Acostumada a ser minoria, a secretária do DF não crê, porém, que trata-se de
uma tarefa impossível. O desafio é outro: desconstruir a "cultura de
violência à mulher" (termo que prefere usar, no lugar de cultura do estupro) em uma sociedade cujas
instituições são, em sua maioria, machistas.
"Sentar
na cadeira de secretária de Segurança de um Estado também é enfrentar uma
violência institucional pela condição de ser mulher", afirmou, em
entrevista ao EL PAÍS, algumas semanas depois da reunião com o Governo interino.
Durante uma hora e meia de entrevista por telefone, respondeu às perguntas
sobre temas relacionados à segurança pública, sempre de maneira pausada,
segura, embora, às vezes, um pouco prolixa. A seguir, algumas dessas opiniões:
Única mulher no cargo
"Sinto-me muito respeitada pelos meus colegas e pelos
meus pares que também têm um assento horizontal ao que eu ocupo hoje. No
entanto, quando passamos a falar da dinâmica das relações institucionais e da
forma como alguns grupos corporativos e alguns grupos de policiais se referem,
às vezes, à minha condição, eu percebo de modo muito claro a reprodução da
violência contra a mulher, do modelo patriarcal, da forma como é tratado o
elemento feminino neste ambiente. Eu percebo que há uma ilusão por eu ter as minhas
características humanistas e de pacifista de que eu não tenha capacidade de
comando e domínio sobre o processo. Por quê? Porque eu sou mulher."

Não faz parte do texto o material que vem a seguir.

(** * FbxToLwo: the mesh export pipeline

    A shallow embedding of the vector/matrix algebra ([math/Matrix4.h],
    [math/Matrix4.cpp]), of the per-material vertex index
    ([FbxSurface.h]), of the surface aggregation of
    [ModelExporterBase::addSurface], of the loop of [ExportFbxMesh] that
    feeds it, and of [stream::ExportStream::close].

    Numbers.  A C++ [double] is modelled as an exact real number ([R]):
    the algebraic laws stated below are laws of exact arithmetic.  An
    [unsigned int] is a [Z] in the range [0, 2^32) with the wrap-around
    written out ([u32]); a [std::size_t] that counts the elements of a
    vector is the [nat] length of the list. *)

From Stdlib Require Import Reals Lra Lia ZArith List RNsatz.
From stdpp Require Import gmap strings.

(* ===================================================================== *)
(** ** Vectors *)
(* ===================================================================== *)

Module Vector3.
Local Open Scope R_scope.

(** Modelled from the spec: [BasicVector3<double>] ([math/Vector3.h] is not
    part of the sources at hand); three components read by [x()], [y()],
    [z()] or by index. *)
Record t : Type := Vector3 { x : R; y : R; z : R }.

(** [operator[]] *)
Definition at_ (v : t) (i : nat) : R :=
  match i with
  | O => x v
  | S O => y v
  | _ => z v
  end.

(** Modelled from the spec: [getLength], the Euclidean length. *)
Definition getLength (v : t) : R :=
  sqrt (x v * x v + y v * y v + z v * z v).

(** Modelled from the spec: [getNormalised], "normalize": the vector divided
    by its length. *)
Definition getNormalised (v : t) : t :=
  Vector3 (x v / getLength v) (y v / getLength v) (z v / getLength v).

Lemma vector3_eq_dec (a b : t) : {a = b} + {a <> b}.
Proof.
  destruct a as [a1 a2 a3], b as [b1 b2 b3].
  destruct (Req_dec_T a1 b1) as [->|n1]; [|right; congruence].
  destruct (Req_dec_T a2 b2) as [->|n2]; [|right; congruence].
  destruct (Req_dec_T a3 b3) as [->|n3]; [|right; congruence].
  now left.
Qed.

End Vector3.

Desmilitarização da Polícia
Militar
"O cidadão ainda tem a polícia como um rescaldo da
ditadura ou do militarismo em si. E essa polícia, mesmo tendo se esforçado a se
mostrar cidadã, não conseguiu estabelece uma relação suficientemente positiva.

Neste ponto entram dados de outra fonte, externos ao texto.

Lemma constructorLoop_wellFormed (all : list ArgOpt.t) (iter : nat)
    (rest : list ArgOpt.t) (this this' : t) :
  (forall p a, nth_error rest p = Some a -> nth_error all (iter + p) = Some a) ->
  wellFormed (opts this) ->
  (forall k v, In (k, v) (opts this) ->
               exists j, (j < iter)%nat /\ nth_error all j = Some v) ->
  constructorLoop all iter rest this = Return this' ->
  wellFormed (opts this').
Proof.
  revert iter this. induction rest as [|opt rest IH]; intros iter this Hpos Hwf Hseen.
  - simpl. now intros [= <-].
  - simpl. destruct (matching iter opt 0 all) as [[]|e] eqn:Hm; [|discriminate].
    simpl. intros Hloop.
    assert (Hfresh : forall k v, In (k, v) (opts this) ->
                       ArgOpt.short opt <> ArgOpt.short v
                       /\ ArgOpt.long opt <> ArgOpt.long v).
    { intros k v Hin. destruct (Hseen k v Hin) as (j & Hj & Hnth).
      apply (matching_Return iter opt v 0 j all Hm Hnth). simpl. lia. }
    assert (Hnk : ~ In (ArgOpt.long opt) (keys (opts this))).
    { intros Hin. unfold keys in Hin. apply in_map_iff in Hin as [[k v] [E Hin]].
      simpl in E. destruct (Hfresh k v Hin) as [_ Hl]. apply Hl.
      destruct Hwf as (_ & _ & Hkl). rewrite Forall_forall in Hkl.
      rewrite <- E. apply (Hkl (k, v)), list_elem_of_In, Hin. }
    assert (Hns : ~ In (ArgOpt.short opt) (shorts (opts this))).
    { intros Hin. unfold shorts in Hin. apply in_map_iff in Hin as [[k v] [E Hin]].
      simpl in E. destruct (Hfresh k v Hin) as [Hs _]. now apply Hs. }
    destruct (setOpts_wellFormed this opt Hwf Hnk Hns) as [Hwf' Hin'].
    apply (IH (S iter) (setOpts this (ArgOpt.long opt) opt));
      [| exact Hwf' | | exact Hloop].
    + intros p a Hp. replace (S iter + p)%nat with (iter + S p)%nat by lia.
      now apply Hpos.
    + intros k v Hin. destruct (Hin' _ Hin) as [[= -> ->]|Hold].
      * exists iter. split; [lia|]. rewrite <- (Nat.add_0_r iter). now apply Hpos.
      * destruct (Hseen k v Hold) as (j & Hj & Hnth). exists j. split; [lia | exact Hnth].
Qed.

(** The constructor establishes the invariant. *)
Lemma constructor_wellFormed (l : list ArgOpt.t) (this : t) :
  ArgProcessor.constructor l = Return this -> wellFormed (opts this).
Proof.
  unfold ArgProcessor.constructor. apply constructorLoop_wellFormed.
  - now intros p a.
  - repeat split; constructor.
  - intros k v [].
Qed.

(** A pass keeps the invariant. *)
Lemma process_wellFormed (this : t) (args : list string) :
  wellFormed (opts this) -> wellFormed (opts (fst (process this args))).
Proof.
  intros (Hk & Hs & Hl).
  pose proof (resetOpt_process this args) as Hr.
  assert (E : resetProps (opts (fst (process this args))) = resetProps (opts this))
    by (change (opts (resetOpt (fst (process this args))) = opts (resetOpt this));
        now rewrite Hr).
  repeat split.
  - rewrite <- keys_resetProps, E, keys_resetProps. exact Hk.
  - rewrite <- shorts_resetProps, E, shorts_resetProps. exact Hs.
  - assert (Hl' : Forall (fun kv => fst kv = ArgOpt.long (snd kv)) (resetProps (opts this))).
    { unfold resetProps. apply Forall_map. eapply List.Forall_impl; [|exact Hl].
      now intros [k v]. }
    rewrite <- E in Hl'. unfold resetProps in Hl'. apply Forall_map in Hl'.
    eapply List.Forall_impl; [|exact Hl']. now intros [k v].
Qed.

End Invariant.

(** What a token selects in the registry a pass started from and in the
    registry the pass has reached is the same descriptor. *)
Lemma matchOf_scanned (this : t) (args pre : list string) (o : props) (l : locals)
    (tok k : string) (a : ArgOpt.t) :
  scanned this args pre o l -> matchOf (opts this) tok = Some (k, a) ->
  exists a', matchOf o tok = Some (k, a') /\ ArgOpt.capture a' = ArgOpt.capture a.
Proof.
  intros Hs Hm. pose proof (matchOf_reset _ _ tok (scanned_reset _ _ _ _ _ Hs)) as H.
  rewrite Hm in H. destruct (matchOf o tok) as [[k' a']|]; [|contradiction].
  destruct H as [-> Hc]. eauto.
Qed.

Lemma matchOf_scanned_None (this : t) (args pre : list string) (o : props)
    (l : locals) (tok : string) :
  scanned this args pre o l -> matchOf (opts this) tok = None ->
  matchOf o tok = None.
Proof.
  intros Hs Hm. pose proof (matchOf_reset _ _ tok (scanned_reset _ _ _ _ _ Hs)) as H.
  rewrite Hm in H. now destruct (matchOf o tok) as [[k' a']|].
Qed.

(** ** The claims *)

(** C1. After a pass over the demo registry, [proced] and [value] answer
    for the registered keys with the hit flag and the captured string, but
    for the unknown key [nope] both throw a [TypeError] where their
    documentation promises [undefined]. *)
Theorem query_unknown_key_throws :
  let this := fst (process (Demo.registry true) ["app"; "--help"]) in
  proced this "help" = Return (VBoolean true)
  /\ value this "input" = Return (VString "")
  /\ proced this "nope" = Throw TypeError
  /\ value this "nope" = Throw TypeError.
Proof. repeat split. Qed.

(** C2, as stated, fails: the portion of [h//help] holds two separators
    and [parse] accepts it. *)
Lemma parse_second_separator_accepted :
  count "/" (portion "h//help") = 2%nat
  /\ ArgOpt.parse "h//help"
     = Return {| ArgOpt.p_short := "h"; ArgOpt.p_long := "help";
                 ArgOpt.p_capture := false; ArgOpt.p_placeholder := "" |}
  /\ ~ throwsSyntaxError (ArgOpt.parse "h//help").
Proof.
  split; [reflexivity|]. split; [reflexivity|]. intros [msg H]. discriminate H.
Qed.

(** C2, amended. [parse] skips every separator: it fails with a
    [SyntaxError] exactly when the short/long portion holds a character
    that is neither a separator nor a word character, holds no separator,
    or holds no word character after its first separator. Otherwise
    [short] is the text before the first separator and [long] the text
    after it without its separators, however many there are. *)
Theorem parse_separators_skipped (s : string) :
  (if accepted (portion s) then ArgOpt.parse s = Return (descriptor s)
   else throwsSyntaxError (ArgOpt.parse s))
  /\ accepted (portion s)
     = allb sepOrWord (portion s)
       && (1 <=? count "/" (portion s))%nat
       && JS.truthy (without "/" (after "/" (portion s))).
Proof.
  split; [apply parse_spec|]. unfold accepted. now rewrite occurs_count.
Qed.

(** C3, as stated, fails: [/foo] and [/bar] have different longs and both
    an empty short, and neither the constructor nor [pushOpt] takes the
    two. *)
Lemma empty_shorts_rejected :
  throwsReferenceError (ArgProcessor.constructor [Demo.foo; Demo.bar])
  /\ exists this,
       ArgProcessor.constructor [Demo.foo] = Return this
       /\ throwsReferenceError (pushOpt this Demo.bar).
Proof.
  split; [eexists; reflexivity|].
  eexists. split; [reflexivity|]. eexists. reflexivity.
Qed.

(** C3, amended. A short collision is rejected whether or not the short
    is empty: the constructor fails with a [ReferenceError] when two
    positions of its list hold the same short, and [pushOpt] fails with a
    [ReferenceError] when a registered descriptor with another long has
    the short of the new one. Both succeed otherwise: the constructor when
    no two positions share a short or a long, [pushOpt] when every
    registered descriptor with the short of the new one has its long. *)
Theorem short_collision_rejected :
  (forall (l : list ArgOpt.t) (i j : nat) (a b : ArgOpt.t),
      nth_error l i = Some a -> nth_error l j = Some b -> i <> j ->
      ArgOpt.short a = ArgOpt.short b ->
      throwsReferenceError (ArgProcessor.constructor l))
  /\ (forall (this : t) (opt : ArgOpt.t) (k : string) (mopt : ArgOpt.t),
         In (k, mopt) (opts this) ->
         ArgOpt.short opt = ArgOpt.short mopt ->
         ArgOpt.long opt <> ArgOpt.long mopt ->
         throwsReferenceError (pushOpt this opt))
  /\ (forall l : list ArgOpt.t,
         (forall (i j : nat) (a b : ArgOpt.t),
             nth_error l i = Some a -> nth_error l j = Some b -> i <> j ->
             ArgOpt.short a <> ArgOpt.short b /\ ArgOpt.long a <> ArgOpt.long b) ->
         exists this, ArgProcessor.constructor l = Return this)
  /\ (forall (this : t) (opt : ArgOpt.t),
         (forall (k : string) (mopt : ArgOpt.t),
             In (k, mopt) (opts this) ->
             ArgOpt.short opt = ArgOpt.short mopt ->
             ArgOpt.long opt = ArgOpt.long mopt) ->
         exists this', pushOpt this opt = Return this').
Proof.
  split; [|split; [|split]].
  - intros l i j a b Hi Hj Hne Hs. unfold ArgProcessor.constructor.
    apply (constructorLoop_collision l 0 i l a _ Hi).
    apply (matching_collision _ a b 0 j l Hj); [simpl; lia | exact Hs].
  - intros this opt k mopt Hin Hs Hl. unfold pushOpt.
    destruct (pushCheck_collision opt mopt (map snd (opts this))) as [msg ->];
      [|exact Hs|exact Hl|eexists; reflexivity].
    change mopt with (snd (k, mopt)). now apply in_map.
  - intros l H. unfold ArgProcessor.constructor.
    apply constructorLoop_distinct. intros p a Hp. simpl.
    apply matching_distinct. intros q b Hq Hne. simpl in Hne.
    now apply (H p q).
  - intros this opt H. unfold pushOpt. rewrite pushCheck_distinct; [simpl; eauto|].
    intros mopt Hin. apply in_map_iff in Hin as [[k m] [<- Hin]]. simpl.
    now apply (H k).
Qed.

Lemma short_collision_rejected_witness :
  (nth_error [Demo.help; Demo.halt] 0 = Some Demo.help
   /\ nth_error [Demo.help; Demo.halt] 1 = Some Demo.halt
   /\ 0%nat <> 1%nat
   /\ ArgOpt.short Demo.help = ArgOpt.short Demo.halt)
  /\ throwsReferenceError (ArgProcessor.constructor [Demo.help; Demo.halt])
  /\ (In ("foo", Demo.foo)
        (opts {| strict := true; opts := [("foo", Demo.foo)]; optsProto := None |})
      /\ ArgOpt.short Demo.bar = ArgOpt.short Demo.foo
      /\ ArgOpt.long Demo.bar <> ArgOpt.long Demo.foo)
  /\ throwsReferenceError
       (pushOpt {| strict := true; opts := [("foo", Demo.foo)]; optsProto := None |}
          Demo.bar)
  /\ (exists this, pushOpt (Demo.registry true) Demo.foo = Return this).
Proof.
  split; [repeat split; lia|]. split; [|split; [|split]].
  - apply (proj1 short_collision_rejected [Demo.help; Demo.halt] 0%nat 1%nat
             Demo.help Demo.halt); [reflexivity | reflexivity | lia | reflexivity].
  - repeat split; [simpl; auto | discriminate].
  - apply (proj1 (proj2 short_collision_rejected) _ Demo.bar "foo" Demo.foo);
      [simpl; auto | reflexivity | discriminate].
  - apply (proj2 (proj2 (proj2 short_collision_rejected)) (Demo.registry true)
             Demo.foo).
    intros k mopt [[= <- <-]|[[= <- <-]|[]]]; discriminate.
Defined.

Nós temos nessa tradição um esgotamento. Esse padrão que reproduzimos desde a
retomada da democracia foi necessário como modelo de transição. Mas qualquer
sistema de gestão que não esteja conectado a esse novo tempo não responde mais
à missão institucional que se pretende. E, no caso da polícia, isso é muito
sério. Primeiro porque o custo social é a violência potencializada. E o custo
econômico das polícias é fruto do esforço da sociedade que paga com seus
esforços e que, portanto, tem que ter uma instituição forte sim, mas com um
modelo de gestão eficiente e eficaz. E mais que isso, penso que as polícias
querem demonstrar sua humanidade. Elas se prepararam para os protocolos do
século 21, e elas estão prontas pra responder. Elas seriam muito valorizadas e
queridas se tivessem uma forma de gestão que permitisse esse fluxo de relação
continua com o cidadão."
Cultura do Estupro
"Eu prefiro chamar de cultura de violência à mulher,
porque ela se manifesta de várias formas e o estupro é uma delas. Mas há também
a cultura do feminicídio, da misoginia... [...] Eu concordo com os
especialistas que não é simples, que é complexo. O que eu discordo é que não é
possível. Temos que começar. [...] E Brasília teve, aí sim, o privilégio
de se conectar com muita agilidade, de construir a Delegacia da Mulher um
modelo que serviu de referência para todos os lugares do Brasil. E agora nós
vamos implantar em todas as delegacias, independentemente das especializadas,
um núcleo de atendimento à mulher, com oitiva feita por mulheres, com um
ambiente completamente climatizado para a lógica feminina de acolhimento...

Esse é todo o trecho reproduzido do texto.